Im working on TFT model but I stuck with this error. I am trying to load custom dataset to TimeSeriesDataSet but I am getting this error. I also attached head of my dataset, actual dataset is much more bigger, so there is enough data to create series (over 1 million)
My core to create dataset;
time_category_columns = ['woy', 'dow', 'hod', 'moh', 'som']
not_real = ['timestamp', 'target', 'last_price', 'time_idx'] + time_category_columns
time_reals = [x for x in train.columns if x not in not_real]

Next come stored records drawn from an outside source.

Lemma py_int_str_int (z : Z) : py_int (str_int z) = Some z.
Proof.
  unfold str_int, py_int.
  destruct (z <? 0) eqn:Ez.
  - rewrite Ascii.eqb_refl, nat_of_digits_str_nat. simpl.
    apply Z.ltb_lt in Ez. f_equal. rewrite N2Z.inj_abs_N. lia.
  - destruct (str_nat_digits (Z.to_N z)) as (_ & Hd & c & s & E).
    rewrite E in Hd |- *. simpl in Hd. apply andb_prop in Hd as [Hc _].
    destruct (is_digit_not_sign c Hc) as (-> & -> & _).
    rewrite <- E, nat_of_digits_str_nat. simpl.
    apply Z.ltb_ge in Ez. f_equal. lia.
Qed.

Lemma digit_of_char_digit_char (d : Z) :
  0 <= d <= 9 -> digit_of_char (digit_char d) = Some d.
Proof.
  intros H.
  assert (C : d = 0 \/ d = 1 \/ d = 2 \/ d = 3 \/ d = 4 \/ d = 5 \/ d = 6 \/
              d = 7 \/ d = 8 \/ d = 9) by lia.
  repeat (destruct C as [-> | C]; [reflexivity | ]). subst d. reflexivity.
Qed.

Lemma pow10_S (n : nat) : Zpos (pow10 (S n)) = 10 * Zpos (pow10 n).
Proof. reflexivity. Qed.

Lemma frac_digits_value (d : Z) (fuel : nat) :
  0 < d ->
  forall r acc, 0 <= r < d -> frac_rest fuel r d = 0 ->
  exists f,
    digits_value acc (frac_digits fuel r d)
    = Some (acc * Zpos (pow10 (String.length (frac_digits fuel r d))) + f) /\
    f * d = r * Zpos (pow10 (String.length (frac_digits fuel r d))).
Proof.
  intros Hd. induction fuel as [ | fuel IH]; intros r acc Hr Hrest.
  - simpl in *. subst r. exists 0. split; [f_equal; lia | lia].
  - cbn [frac_rest frac_digits] in *.
    destruct (r =? 0) eqn:E0.
    + apply Z.eqb_eq in E0. subst r. exists 0. simpl. split; [f_equal; lia | lia].
    + apply Z.eqb_neq in E0.
      assert (Hq : 0 <= 10 * r / d <= 9).
      { split; [apply Z.div_pos; lia | ].
        assert (10 * r / d < 10) by (apply Z.div_lt_upper_bound; lia). lia. }
      assert (Hm : 0 <= (10 * r) mod d < d) by (apply Z.mod_pos_bound; lia).
      destruct (IH ((10 * r) mod d) (10 * acc + 10 * r / d) Hm Hrest) as (f & Hv & Hf).
      cbn [digits_value String.length].
      rewrite digit_of_char_digit_char by exact Hq.
      rewrite Hv, pow10_S.
      set (P := Zpos (pow10 (String.length (frac_digits fuel ((10 * r) mod d) d)))) in *.
      exists (10 * r / d * P + f). split; [f_equal; ring | ].
      pose proof (Z.div_mod (10 * r) d ltac:(lia)) as Hdm.
      replace ((10 * r / d * P + f) * d) with ((d * (10 * r / d)) * P + f * d) by ring.
      rewrite Hf. 
      replace (r * (10 * P)) with ((10 * r) * P) by ring.
      rewrite Hdm at 3. ring.
Qed.

Lemma split_dot_digits (s t : string) :
  all_digits s = true ->
  split_dot (s ++ String "." t) = (s, Some t) /\ split_dot s = (s, None).
Proof.
  induction s as [ | c s IH]; simpl; intros H; [split; reflexivity | ].
  apply andb_prop in H as [Hc Hs].
  destruct (is_digit_not_sign c Hc) as (_ & _ & ->).
  destruct (IH Hs) as [-> ->]. split; reflexivity.
Qed.

Lemma uint_of_str_nat (n : N) :
  NilEmpty.uint_of_string (str_nat n) = Some (N.to_uint n).
Proof.
  destruct (str_nat_digits n) as (-> & _). apply NilEmpty.usu.
Qed.

Lemma length_str_nat (n : N) : (String.length (str_nat n) =? 0)%nat = false.
Proof.
  destruct (str_nat_digits n) as (_ & _ & c & s & ->). reflexivity.
Qed.

Lemma unsigned_float_point (n : N) (fp : string) (f : Z) :
  digits_value 0 fp = Some f ->
  unsigned_float (str_nat n ++ String "." fp)
  = Some (inject_Z (Z.of_N n) + Qmake f (pow10 (String.length fp)))%Q.
Proof.
  intros Hf. unfold unsigned_float.
  destruct (str_nat_digits n) as (_ & Hd & _).
  destruct (split_dot_digits (str_nat n) fp Hd) as [-> _].
  rewrite length_str_nat, uint_of_str_nat, Hf. simpl.
  now rewrite DecimalN.Unsigned.of_to.
Qed.

Lemma unsigned_float_integer (n : N) :
  unsigned_float (str_nat n) = Some (inject_Z (Z.of_N n) + Qmake 0 1)%Q.
Proof.
  unfold unsigned_float.
  destruct (str_nat_digits n) as (_ & Hd & _).
  destruct (split_dot_digits (str_nat n) EmptyString Hd) as [_ ->].
  rewrite length_str_nat, uint_of_str_nat. simpl.
  now rewrite DecimalN.Unsigned.of_to.
Qed.

Lemma unsigned_float_str (a : Z) (d : positive) :
  0 <= a ->
  frac_rest (frac_fuel d) (a mod Zpos d) (Zpos d) = 0 ->
  exists q',
    unsigned_float
      (str_nat (Z.to_N (a / Zpos d)) ++
       String "." (if a mod Zpos d =? 0 then "0"%string
                   else frac_digits (frac_fuel d) (a mod Zpos d) (Zpos d)))
    = Some q' /\ (q' == a # d)%Q.
Proof.
  intros Ha Hrest.
  assert (Hm : 0 <= a mod Zpos d < Zpos d) by (apply Z.mod_pos_bound; lia).
  assert (Hq : 0 <= a / Zpos d) by (apply Z.div_pos; lia).
  pose proof (Z.div_mod a (Zpos d) ltac:(lia)) as Hdm.
  destruct (a mod Zpos d =? 0) eqn:E0.
  - apply Z.eqb_eq in E0.
    eexists. split; [apply unsigned_float_point; reflexivity | ].
    rewrite Z2N.id by exact Hq. unfold Qeq. simpl. nia.
  - destruct (frac_digits_value (Zpos d) (frac_fuel d) ltac:(lia)
                (a mod Zpos d) 0 Hm Hrest) as (f & Hv & Hf).
    simpl in Hv.
    eexists. split; [apply unsigned_float_point; exact Hv | ].
    rewrite Z2N.id by exact Hq. unfold Qeq. simpl.
    set (P := pow10 _) in *.
    transitivity (Z.pos d * (a / Z.pos d) * Z.pos P + f * Z.pos d); [ring | ].
    rewrite Hf. rewrite Hdm at 3. ring.
Qed.

Lemma py_float_str_float (q : Q) :
  decimal_text_exact q = true ->
  exists q', py_float (str_float q) = Some q' /\ (q' == q)%Q.
Proof.
  unfold decimal_text_exact, str_float. intros H. apply Z.eqb_eq in H.
  destruct q as [n d]. cbn [Qnum Qden] in *.
  destruct (unsigned_float_str (Z.abs n) d (Z.abs_nonneg n) H) as (q' & Hu & Hq).
  destruct (n <? 0) eqn:En.
  - apply Z.ltb_lt in En. exists (- q')%Q. split.
    + simpl. rewrite Hu. reflexivity.
    + rewrite Hq. unfold Qeq, Qopp. simpl. lia.
  - apply Z.ltb_ge in En. exists q'. split.
    + simpl append at 1. 
      destruct (str_nat_digits (Z.to_N (Z.abs n / Zpos d))) as (_ & Hd & c & s & E).
      rewrite E in Hd, Hu |- *. simpl in Hd. apply andb_prop in Hd as [Hc _].
      simpl. destruct (is_digit_not_sign c Hc) as (-> & -> & _).
      exact Hu.
    + rewrite Hq. unfold Qeq. simpl. lia.
Qed.

Lemma py_float_str_int (z : Z) :
  exists q', py_float (str_int z) = Some q' /\ (q' == inject_Z z)%Q.
Proof.
  unfold str_int. destruct (z <? 0) eqn:Ez.
  - apply Z.ltb_lt in Ez. eexists. split.
    + simpl. rewrite unsigned_float_integer. reflexivity.
    + rewrite N2Z.inj_abs_N. unfold Qeq. simpl. lia.
  - apply Z.ltb_ge in Ez. eexists. split.
    + destruct (str_nat_digits (Z.to_N z)) as (_ & Hd & c & s & E).
      pose proof (unsigned_float_integer (Z.to_N z)) as Hu.
      rewrite E in Hd, Hu |- *. simpl in Hd. apply andb_prop in Hd as [Hc _].
      simpl. destruct (is_digit_not_sign c Hc) as (-> & -> & _).
      exact Hu.
    + rewrite Z2N.id by exact Ez. unfold Qeq. simpl. lia.
Qed.

Lemma frac_rest_mod (d : Z) (fuel : nat) :
  0 < d -> forall r, 0 <= r < d ->
  frac_rest fuel r d = (10 ^ Z.of_nat fuel * r) mod d.
Proof.
  intros Hd. induction fuel as [ | fuel IH]; intros r Hr.
  - cbn [frac_rest]. change (10 ^ Z.of_nat 0) with 1.
    rewrite Z.mul_1_l, Z.mod_small; [reflexivity | exact Hr].
  - cbn [frac_rest]. destruct (r =? 0) eqn:E.
    + apply Z.eqb_eq in E. subst r. now rewrite Z.mul_0_r, Z.mod_0_l by lia.
    + rewrite IH by (apply Z.mod_pos_bound; lia).
      rewrite Z.mul_mod_idemp_r by lia.
      rewrite Nat2Z.inj_succ, Z.pow_succ_r by lia.
      f_equal. ring.
Qed.

Lemma pow2_divides_pow10 (k : nat) :
  (Zpos (Pos.shiftl_nat 1 k) | 10 ^ Z.of_nat k).
Proof.
  induction k as [ | k [c IH]].
  - exists 1. reflexivity.
  - exists (5 * c).
    change (Pos.shiftl_nat 1 (S k)) with (xO (Pos.shiftl_nat 1 k)).
    rewrite Nat2Z.inj_succ, Z.pow_succ_r, IH by lia.
    rewrite (Pos2Z.inj_xO (Pos.shiftl_nat 1 k)). ring.
Qed.

Lemma frac_fuel_pow2 (k : nat) : frac_fuel (Pos.shiftl_nat 1 k) = S k.
Proof.
  unfold frac_fuel. induction k as [ | k IH]; [reflexivity | ].
  change (Pos.shiftl_nat 1 (S k)) with (xO (Pos.shiftl_nat 1 k)).
  cbn [Pos.size_nat]. now rewrite IH.
Qed.

(** Every dyadic rational, hence the value of every binary float, has an
    exact positional text. *)
Lemma dyadic_text_exact (n : Z) (k : nat) :
  decimal_text_exact (n # Pos.shiftl_nat 1 k) = true.
Proof.
  unfold decimal_text_exact. cbn [Qnum Qden].
  set (d := Zpos (Pos.shiftl_nat 1 k)).
  assert (Hd : 0 < d) by (unfold d; lia).
  rewrite frac_rest_mod by (try apply Z.mod_pos_bound; lia).
  apply Z.eqb_eq. apply Z.mod_divide; [lia | ].
  apply Z.divide_mul_l. rewrite frac_fuel_pow2.
  destruct (pow2_divides_pow10 k) as [c Hc]. fold d in Hc.
  exists (10 * c). rewrite Nat2Z.inj_succ, Z.pow_succ_r, Hc by lia. ring.
Qed.

(** ** Settings files: failure outcomes *)


(** The object changes only when the loader reports success. *)
Lemma load_settings_changes_only_on_success (self : RLD) (file : file_state) :
  snd (load_settings_from_file self file) <> Ok (Some 0) ->
  fst (load_settings_from_file self file) = self.
Proof.
  unfold load_settings_from_file.
  destruct file as [ | | settings]; simpl; try reflexivity.
  destruct (has_section settings "ImagingParameters").
  - destruct (read_current settings default_params) as [p|e].
    + destruct (any_minus_one p); simpl; [reflexivity | congruence].
    + destruct (exn_is e "ValueError"); reflexivity.
  - destruct (has_section settings "Settings"); [ | reflexivity].
    destruct (read_legacy settings default_params) as [p|e].
    + destruct (any_minus_one p); simpl; [reflexivity | congruence].
    + destruct (exn_is e "ValueError"); reflexivity.
Qed.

training = TimeSeriesDataSet(
train,
time_idx="time_idx",
target="target",
group_ids=time_category_columns,
max_encoder_length=50,
max_prediction_length=1,
static_categoricals=[],
time_varying_known_categoricals=time_category_columns,
time_varying_known_reals=["time_idx"],
time_varying_unknown_categoricals=[],
time_varying_unknown_reals=time_reals,
add_relative_time_idx=True,
add_target_scales=True,
add_encoder_length=True,
allow_missing_timesteps=True,
)
This is the output and error message;
/usr/local/lib/python3.10/dist-packages/pytorch_forecasting/data/timeseries.py:1281: UserWarning: Min encoder length and/or min_prediction_idx and/or min prediction length and/or lags are too large for 1072897 series/groups which therefore are not present in the dataset index. This means no predictions can be made for those series. First 10 removed groups: [{'__group_id__woy': '5', '__group_id__dow': 'Friday', '__group_id__hod': '00', '__group_id__moh': '00', '__group_id__som': '03'}, {'__group_id__woy': '5', '__group_id__dow': 'Friday', '__group_id__hod': '00', '__group_id__moh': '00', '__group_id__som': '04'}, {'__group_id__woy': '5', '__group_id__dow': 'Friday', '__group_id__hod': '00', '__group_id__moh': '00', '__group_id__som': '05'}, {'__group_id__woy': '5', '__group_id__dow': 'Friday', '__group_id__hod': '00', '__group_id__moh': '00', '__group_id__som': '07'}, {'__group_id__woy': '5', '__group_id__dow': 'Friday', '__group_id__hod': '00', '__group_id__moh': '00', '__group_id__som': '08'}, {'__group_id__woy': '5', '__group_id__dow': 'Friday', '__group_id__hod': '00', '__group_id__moh': '00', '__group_id__som': '09'}, {'__group_id__woy': '5', '__group_id__dow': 'Friday', '__group_id__hod': '00', '__group_id__moh': '00', '__group_id__som': '10'}, {'__group_id__woy': '5', '__group_id__dow': 'Friday', '__group_id__hod': '00', '__group_id__moh': '00', '__group_id__som': '11'}, {'__group_id__woy': '5', '__group_id__dow': 'Friday', '__group_id__hod': '00', '__group_id__moh': '00', '__group_id__som': '13'}, {'__group_id__woy': '5', '__group_id__dow': 'Friday', '__group_id__hod': '00', '__group_id__moh': '00', '__group_id__som': '14'}]
warnings.warn(
---------------------------------------------------------------------------
AssertionError Traceback (most recent call last)
<ipython-input-18-62548dcd8bea> in <cell line: 2>()
1 # Let's create a Dataset
----> 2 training = TimeSeriesDataSet(
3 train,
4 time_idx="time_idx",
5 target="target",
1 frames
/usr/local/lib/python3.10/dist-packages/pytorch_forecasting/data/timeseries.py in __init__(self, data, time_idx, target, group_ids, weight, max_encoder_length, min_encoder_length, min_prediction_idx, min_prediction_length, max_prediction_length, static_categoricals, static_reals, time_varying_known_categoricals, time_varying_known_reals, time_varying_unknown_categoricals, time_varying_unknown_reals, variable_groups, constant_fill_strategy, allow_missing_timesteps, lags, add_relative_time_idx, add_target_scales, add_encoder_length, target_normalizer, categorical_encoders, scalers, randomize_length, predict_mode)
479
480 # create index
--> 481 self.index = self._construct_index(data, predict_mode=self.predict_mode)
482
483 # convert to torch tensor for high performance data loading later
/usr/local/lib/python3.10/dist-packages/pytorch_forecasting/data/timeseries.py in _construct_index(self, data, predict_mode)
1288 )
1289 assert (
-> 1290 len(df_index) > 0
1291 ), "filters should not remove entries all entries - check encoder/decoder lengths and lags"
1292
AssertionError: filters should not remove entries all entries - check encoder/decoder lengths and lags
Example from my dataset; https://drive.google.com/file/d/1lj8G3x-ubwYs2o8bMztXlm1kOuQBP9hQ/view?usp=sharing
I tried different parameters and changing dataset. Also asked chatgpt, searched on web.